- DIRECTIONS
Going through the data below, please show each line containing the string "content".

- Collected data
Lemma append_only_process condition format vargs :
  append_only (s2n_security_rule_result_process s2n_realloc_ok condition format vargs).
Proof.
  intros r. unfold s2n_security_rule_result_process.
  destruct condition; [ apply extends_refl | ].
  unfold bind, modify_result, get_result, on_output, ret. simpl.
  destruct (write_output r) eqn:W; simpl.
  - unfold s2n_stuffer_vprintf, s2n_stuffer_write_char.
    destruct (vsnprintf format vargs) as [line |]; simpl;
      [ | repeat split; simpl; trivial; try apply stuffer_extends_refl; congruence ].
    destruct (s2n_stuffer_write s2n_realloc_ok line (output r)) as [o1 | e1] eqn:E1;
      simpl;
      [ | repeat split; simpl; trivial; try apply stuffer_extends_refl; congruence ].
    apply stuffer_write_extends in E1.
    destruct (s2n_stuffer_write s2n_realloc_ok (String "010" "") o1) as [o2 | e2] eqn:E2;
      simpl.
    + apply stuffer_write_extends in E2.
      repeat split; simpl; trivial;
        try apply (stuffer_extends_trans _ _ _ E1 E2); congruence.
    + repeat split; simpl; trivial; try apply E1; congruence.
  - repeat split; simpl; trivial; apply stuffer_extends_refl.
Qed.

Lemma append_only_for_each {A} (body : nat -> A -> M unit) :
  (forall i x, append_only (body i x)) -> forall l i, append_only (for_each body i l).
Proof using.
  intros Hb. induction l as [| x l IH]; intros i; simpl.
  - apply append_only_ret.
  - apply append_only_bind; [ apply Hb | intros _; apply IH ].
Qed.

Ltac append_only_body :=
  apply append_only_for_each; intros;
  apply append_only_bind; [ apply append_only_lift | intros ];
  apply append_only_bind; [ apply append_only_lift | intros ];
  apply append_only_process.

Lemma append_only_validate_policy rule policy :
  append_only (s2n_security_rule_validate_policy s2n_realloc_ok rule policy).
Proof.
  unfold s2n_security_rule_validate_policy.
  apply append_only_bind; [ apply append_only_lift | intros ru ].
  apply append_only_bind; [ apply append_only_lift | intros p ].
  apply append_only_bind; [ apply append_only_lift | intros c ].
  apply append_only_bind;
    [ unfold validate_cipher_suite_at; append_only_body | intros _ ].
  apply append_only_bind; [ apply append_only_lift | intros sp ].
  apply append_only_bind;
    [ unfold validate_sig_scheme_at; append_only_body | intros _ ].
  apply append_only_bind.
  { destruct (certificate_signature_preferences p);
      [ unfold validate_cert_sig_scheme_at; append_only_body | apply append_only_ret ]. }
  intros _.
  apply append_only_bind; [ apply append_only_lift | intros ep ].
  apply append_only_bind;
    [ unfold validate_curve_at; append_only_body | intros _; apply append_only_ret ].
Qed.

Lemma append_only_validate_policy_past_the_table policy :
  append_only (validate_policy_past_the_table policy).
Proof using.
  past_the_table ltac:(apply append_only_bind) ltac:(apply append_only_lift)
    ltac:(apply append_only_for_each; intros; unfold validate_entry_past_the_table;
          apply append_only_bind; [ apply append_only_lift
                                  | intros; apply append_only_undefined ])
    ltac:(apply append_only_ret).
Qed.

Lemma append_only_validate_security_rules policy :
  append_only
    (s2n_security_policy_validate_security_rules s2n_realloc_ok rules_count_max
       rule_table policy).
Proof.
  unfold s2n_security_policy_validate_security_rules.
  apply append_only_bind; [ apply append_only_lift | intros sel ].
  apply append_only_bind; [ | intros _; apply append_only_ret ].
  apply append_only_for_each. intros i ptr. unfold validate_selected_rule.
  destruct (nth_error rule_table ptr);
    [ apply append_only_validate_policy
    | apply append_only_validate_policy_past_the_table ].
Qed.

(** X1: whatever they return, [s2n_security_rule_validate_policy] and
    [s2n_security_policy_validate_security_rules] never toggle
    [write_output], never change the growth flag of the buffer, and only
    append to the buffer: its content before the call is a prefix of its
    content after.  On a result that does not capture, the buffer is the one
    it was. *)
Theorem validation_is_append_only (rule : option s2n_security_rule)
    (policy : option s2n_security_policy) (r : s2n_security_rule_result) :
  extends r (snd (s2n_security_rule_validate_policy s2n_realloc_ok rule policy r))
  /\ extends r
       (snd (s2n_security_policy_validate_security_rules s2n_realloc_ok
               rules_count_max rule_table policy r)).
Proof.
  split; [ apply append_only_validate_policy
         | apply append_only_validate_security_rules ].
Qed.

(** ** Further properties: validation without capture *)

Lemma silent_agree_lift {A} (x : s2n_result A) : silent_agree (lift x) (lift x).
Proof using. intros r W. now split. Qed.

Lemma silent_agree_ret {A} (a : A) : silent_agree (ret a) (ret a).
Proof using. intros r W. now split. Qed.

Lemma silent_agree_undefined {A} : silent_agree (@undefined A) (@undefined A).
Proof using. intros r W. now split. Qed.

Lemma silent_agree_bind {A B} (m1 m2 : M A) (k1 k2 : A -> M B) :
  silent_agree m1 m2 -> (forall a, silent_agree (k1 a) (k2 a)) ->
  silent_agree (bind m1 k1) (bind m2 k2).
Proof using.
  intros Hm Hk r W. destruct (Hm r W) as [E W']. unfold bind. rewrite <- E.
  destruct (m1 r) as [[[a | e] | ] r']; simpl in *; [ now apply Hk | now split .. ].
Qed.

Lemma silent_agree_process (alloc1 alloc2 : nat -> bool) condition format vargs :
  silent_agree (s2n_security_rule_result_process alloc1 condition format vargs)
               (s2n_security_rule_result_process alloc2 condition format vargs).
Proof using.
  intros r W. unfold s2n_security_rule_result_process.
  destruct condition; [ now split | ].
  unfold bind, modify_result, get_result, ret. simpl. rewrite W. simpl. now split.
Qed.

Lemma silent_agree_for_each {A} (body1 body2 : nat -> A -> M unit) :
  (forall i x, silent_agree (body1 i x) (body2 i x)) ->
  forall l i, silent_agree (for_each body1 i l) (for_each body2 i l).
Proof using.
  intros Hb. induction l as [| x l IH]; intros i; simpl.
  - apply silent_agree_ret.
  - apply silent_agree_bind; [ apply Hb | intros _; apply IH ].
Qed.

Ltac silent_body :=
  apply silent_agree_for_each; intros;
  apply silent_agree_bind; [ apply silent_agree_lift | intros ];
  apply silent_agree_bind; [ apply silent_agree_lift | intros ];
  apply silent_agree_process.

Lemma silent_agree_validate_policy (alloc1 alloc2 : nat -> bool) rule policy :
  silent_agree (s2n_security_rule_validate_policy alloc1 rule policy)
               (s2n_security_rule_validate_policy alloc2 rule policy).
Proof using.
  unfold s2n_security_rule_validate_policy.
  apply silent_agree_bind; [ apply silent_agree_lift | intros ru ].
  apply silent_agree_bind; [ apply silent_agree_lift | intros p ].
  apply silent_agree_bind; [ apply silent_agree_lift | intros c ].
  apply silent_agree_bind;
    [ unfold validate_cipher_suite_at; silent_body | intros _ ].
  apply silent_agree_bind; [ apply silent_agree_lift | intros sp ].
  apply silent_agree_bind;
    [ unfold validate_sig_scheme_at; silent_body | intros _ ].
  apply silent_agree_bind.
  { destruct (certificate_signature_preferences p);
      [ unfold validate_cert_sig_scheme_at; silent_body | apply silent_agree_ret ]. }
  intros _.
  apply silent_agree_bind; [ apply silent_agree_lift | intros ep ].
  apply silent_agree_bind;
    [ unfold validate_curve_at; silent_body | intros _; apply silent_agree_ret ].
Qed.

Lemma silent_agree_validate_policy_past_the_table policy :
  silent_agree (validate_policy_past_the_table policy)
               (validate_policy_past_the_table policy).
Proof using.
  past_the_table ltac:(apply silent_agree_bind) ltac:(apply silent_agree_lift)
    ltac:(apply silent_agree_for_each; intros; unfold validate_entry_past_the_table;
          apply silent_agree_bind; [ apply silent_agree_lift
                                   | intros; apply silent_agree_undefined ])
    ltac:(apply silent_agree_ret).
Qed.

Lemma silent_agree_validate_security_rules (alloc1 alloc2 : nat -> bool) policy :
  silent_agree
    (s2n_security_policy_validate_security_rules alloc1 rules_count_max rule_table
       policy)
    (s2n_security_policy_validate_security_rules alloc2 rules_count_max rule_table
       policy).
Proof using.
  unfold s2n_security_policy_validate_security_rules.
  apply silent_agree_bind; [ apply silent_agree_lift | intros sel ].
  apply silent_agree_bind; [ | intros _; apply silent_agree_ret ].
  apply silent_agree_for_each. intros i ptr. unfold validate_selected_rule.
  destruct (nth_error rule_table ptr);
    [ apply silent_agree_validate_policy
    | apply silent_agree_validate_policy_past_the_table ].
Qed.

- WRITTEN ANSWER
    append to the buffer: its content before the call is a prefix of its
    content after.  On a result that does not capture, the buffer is the one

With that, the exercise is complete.